(** * Backup orchestrator (terraform/lambda/backup_orchestrator.py)

    A shallow embedding of the Lambda entry point [handler], of its four
    backup steps and of [check_backup_health], followed by the properties
    of the orchestration that hold on this code.

    Conventions of the embedding:
    - Python dictionaries that are serialised keep their insertion order:
      they are association lists from keys to JSON values.
    - [backup_results], whose keys are fixed by [handler], is a record; the
      two keys that are added late ([error], [overall_status]) are options.
    - The AWS clients are external: a [World] gives, for every request, the
      answer of the client (a value or a raised exception).  [datetime.now]
      is read from a [Clock], one reading per call.
    - The text produced by [json.dumps] is kept as the value it encodes
      together with the indentation that was asked for.
    - What the AWS clients raise are instances of [Exception], identified
      by [str(e)]; the steps of the module catch them all.  [handler] is
      given twice: [handler_with], over steps that keep to their type, and
      [handler_bound], over steps bound to anything, which may return any
      object and raise exceptions that [except Exception] lets through.
    - Logging has no effect on the result and is left out. *)

From Stdlib Require Import String Ascii List ZArith Bool Lia Permutation.
Import ListNotations.

Set Warnings "-register-all".

Open Scope list_scope.
Open Scope string_scope.

(* ------------------------------------------------------------------ *)
(** ** Python values *)

Module Py.

Inductive json : Type :=
| JNone
| JInt (n : Z)
| JStr (s : string)
| JList (items : list json)
| JDict (items : list (string * json)).

(** A [dict] with string keys, in insertion order. *)
Definition dict : Type := list (string * json).

(** [d.get(key)] *)
Fixpoint dict_get (key : string) (d : dict) : option json :=
  match d with
  | [] => None
  | (k, v) :: rest => if String.eqb k key then Some v else dict_get key rest
  end.

(** [d.get(key) == text], for a string literal [text]: a missing key gives
    [None], and a value that is not a string differs from every string. *)
Definition get_equals (d : dict) (key text : string) : bool :=
  match dict_get key d with
  | Some (JStr s) => String.eqb s text
  | _ => false
  end.

(** [needle in hay], on strings. *)
Fixpoint contains (needle hay : string) : bool :=
  String.prefix needle hay ||
  match hay with
  | EmptyString => false
  | String _ rest => contains needle rest
  end.

(** [json.dumps(value)] and [json.dumps(value, indent=n)]. *)
Inductive json_text : Type :=
| Dumps (indent : option nat) (value : json).

Definition loads (t : json_text) : json :=
  match t with Dumps _ v => v end.

(** An instance of [Exception], as the AWS clients raise; [str] is
    Python's [str(e)].  Exceptions of other classes, which
    [except Exception] does not catch, come with [raisable] below. *)
Inductive exn : Type :=
| Exception (message : string).

Definition str (e : exn) : string :=
  match e with Exception m => m end.

Inductive outcome (A : Type) : Type :=
| Return (a : A)
| Raise (e : exn).

Arguments Return {A} a.
Arguments Raise {A} e.

(** Computations over a store [S] that may raise; the store survives a
    raise, as Python's heap does. *)
Definition M (S A : Type) : Type := S -> outcome A * S.

Definition ret {S A : Type} (a : A) : M S A :=
  fun s => (Return a, s).

Definition bind {S A B : Type} (m : M S A) (k : A -> M S B) : M S B :=
  fun s =>
    match m s with
    | (Return a, s') => k a s'
    | (Raise e, s') => (Raise e, s')
    end.

Definition raise {S A : Type} (e : exn) : M S A :=
  fun s => (Raise e, s).

(** [try: body  except Exception as e: handle e], where [body] raises
    instances of [Exception] only. *)
Definition try_except {S A : Type} (body : M S A) (handle : exn -> M S A)
  : M S A :=
  fun s =>
    match body s with
    | (Return a, s') => (Return a, s')
    | (Raise e, s') => handle e s'
    end.

Definition get {S : Type} : M S S :=
  fun s => (Return s, s).

Definition modify {S : Type} (f : S -> S) : M S unit :=
  fun s => (Return tt, f s).

End Py.

Import Py.

Declare Scope py_scope.
Delimit Scope py_scope with py.
Notation "x <- m ;; k" := (bind m (fun x => k))
  (at level 61, m at next level, right associativity) : py_scope.
Notation "m ;; k" := (bind m (fun _ => k))
  (at level 61, right associativity) : py_scope.
Open Scope py_scope.

(* ------------------------------------------------------------------ *)
(** ** Time stamps *)

Module Datetime.

(** A UTC instant, as [datetime.now(timezone.utc)] returns it. *)
Record datetime : Type := {
  year : nat;
  month : nat;
  day : nat;
  hour : nat;
  minute : nat;
  second : nat;
  microsecond : nat
}.

Definition digit (n : nat) : ascii := ascii_of_nat (48 + n mod 10).

(** The last [width] decimal digits of [n], zero padded; the fields of a
    valid [datetime] fit their widths. *)
Fixpoint zfill (width n : nat) : string :=
  match width with
  | O => ""
  | S w => zfill w (n / 10) ++ String (digit n) ""
  end.

(** [n] in decimal, without padding; [fuel] bounds the number of digits. *)
Fixpoint decimal_digits (fuel n : nat) : string :=
  match fuel with
  | O => ""
  | S f =>
      if Nat.ltb n 10 then String (digit n) ""
      else decimal_digits f (n / 10) ++ String (digit n) ""
  end.

Definition decimal (n : nat) : string := decimal_digits (S n) n.

(** [t.strftime('%Y%m%d-%H%M%S')], as the C library of Linux prints it,
    where the function runs: [%Y] is the year without padding (a year
    below 1000 has fewer than four digits), the other fields are padded
    to two digits. *)
Definition strftime (t : datetime) : string :=
  decimal (year t) ++ zfill 2 (month t) ++ zfill 2 (day t) ++ "-" ++
  zfill 2 (hour t) ++ zfill 2 (minute t) ++ zfill 2 (second t).

(** [t.isoformat()] for a UTC instant: the year is padded to four
    digits, and the fraction is printed only when it is not zero. *)
Definition isoformat (t : datetime) : string :=
  zfill 4 (year t) ++ "-" ++ zfill 2 (month t) ++ "-" ++ zfill 2 (day t) ++
  "T" ++ zfill 2 (hour t) ++ ":" ++ zfill 2 (minute t) ++ ":" ++
  zfill 2 (second t) ++
  (if Nat.eqb (microsecond t) 0 then "" else "." ++ zfill 6 (microsecond t)) ++
  "+00:00".

End Datetime.

Import Datetime.

(* ------------------------------------------------------------------ *)
(** ** Configuration and external collaborators *)

(** The three environment variables read when the module is loaded. *)
Record Env : Type := {
  CLUSTER_NAME : string;
  S3_BUCKET : string;
  ENVIRONMENT : string
}.

(** The keyword arguments of [s3_client.put_object]. *)
Record s3_put : Type := {
  Bucket : string;
  Key : string;
  Body : json_text;
  ContentType : string
}.

(** An entry of [describe_db_instances()['DBInstances']]; the retention
    period is read with [.get], so it may be missing. *)
Record DBInstance : Type := {
  DBInstanceIdentifier : string;
  BackupRetentionPeriod : option Z
}.

(** The answers of the AWS clients.
    - [describe_cluster name] is [cluster_info['cluster']['status']];
    - [describe_db_snapshots id] is [snapshots['DBSnapshots']] for the
      automated snapshots of [id]. *)
Record World : Type := {
  describe_cluster : string -> outcome string;
  describe_db_instances : outcome (list DBInstance);
  describe_db_snapshots : string -> outcome (list json);
  s3_put_object : s3_put -> outcome unit
}.

(** The readings of [datetime.now(timezone.utc)], one per call. *)
Record Clock : Type := {
  now_handler : datetime;
  now_kubernetes : datetime;
  now_application : datetime;
  now_metadata : datetime
}.

(** The requests sent to S3 so far, oldest first. *)
Definition S3Log : Type := list s3_put.

(* ------------------------------------------------------------------ *)
(** ** The report under construction *)

(** [backup_results]: the keys [timestamp], [environment], [cluster_name]
    and [backup_operations] are set when it is created; [error] and
    [overall_status] are absent until [handler] sets them. *)
Record BackupResults : Type := {
  timestamp : string;
  environment : string;
  cluster_name : string;
  backup_operations : list dict;
  error : option string;
  overall_status : option string
}.

Definition optional_key (key : string) (v : option string) : dict :=
  match v with
  | Some s => [(key, JStr s)]
  | None => []
  end.

(** The dictionary that [json.dumps] receives. *)
Definition results_json (r : BackupResults) : json :=
  JDict ([("timestamp", JStr (timestamp r));
          ("environment", JStr (environment r));
          ("cluster_name", JStr (cluster_name r));
          ("backup_operations", JList (map JDict (backup_operations r)))]
         ++ optional_key "error" (error r)
         ++ optional_key "overall_status" (overall_status r))%list.

(** [backup_results['backup_operations'].append(op)] *)
Definition append_operation (op : dict) (r : BackupResults) : BackupResults :=
  {| timestamp := timestamp r;
     environment := environment r;
     cluster_name := cluster_name r;
     backup_operations := (backup_operations r ++ [op])%list;
     error := error r;
     overall_status := overall_status r |}.

(** [backup_results['overall_status'] = status] *)
Definition set_overall_status (status : string) (r : BackupResults)
  : BackupResults :=
  {| timestamp := timestamp r;
     environment := environment r;
     cluster_name := cluster_name r;
     backup_operations := backup_operations r;
     error := error r;
     overall_status := Some status |}.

════

THE PROBLEM
Reproduce exactly, and with no other material, the lines between those holding "where the function" and "Definition isoformat (t", inclusive.

SOLUTION TO THIS EXERCISE
    where the function runs: [%Y] is the year without padding (a year
    below 1000 has fewer than four digits), the other fields are padded
    to two digits. *)
Definition strftime (t : datetime) : string :=
  decimal (year t) ++ zfill 2 (month t) ++ zfill 2 (day t) ++ "-" ++
  zfill 2 (hour t) ++ zfill 2 (minute t) ++ zfill 2 (second t).

(** [t.isoformat()] for a UTC instant: the year is padded to four
    digits, and the fraction is printed only when it is not zero. *)
Definition isoformat (t : datetime) : string :=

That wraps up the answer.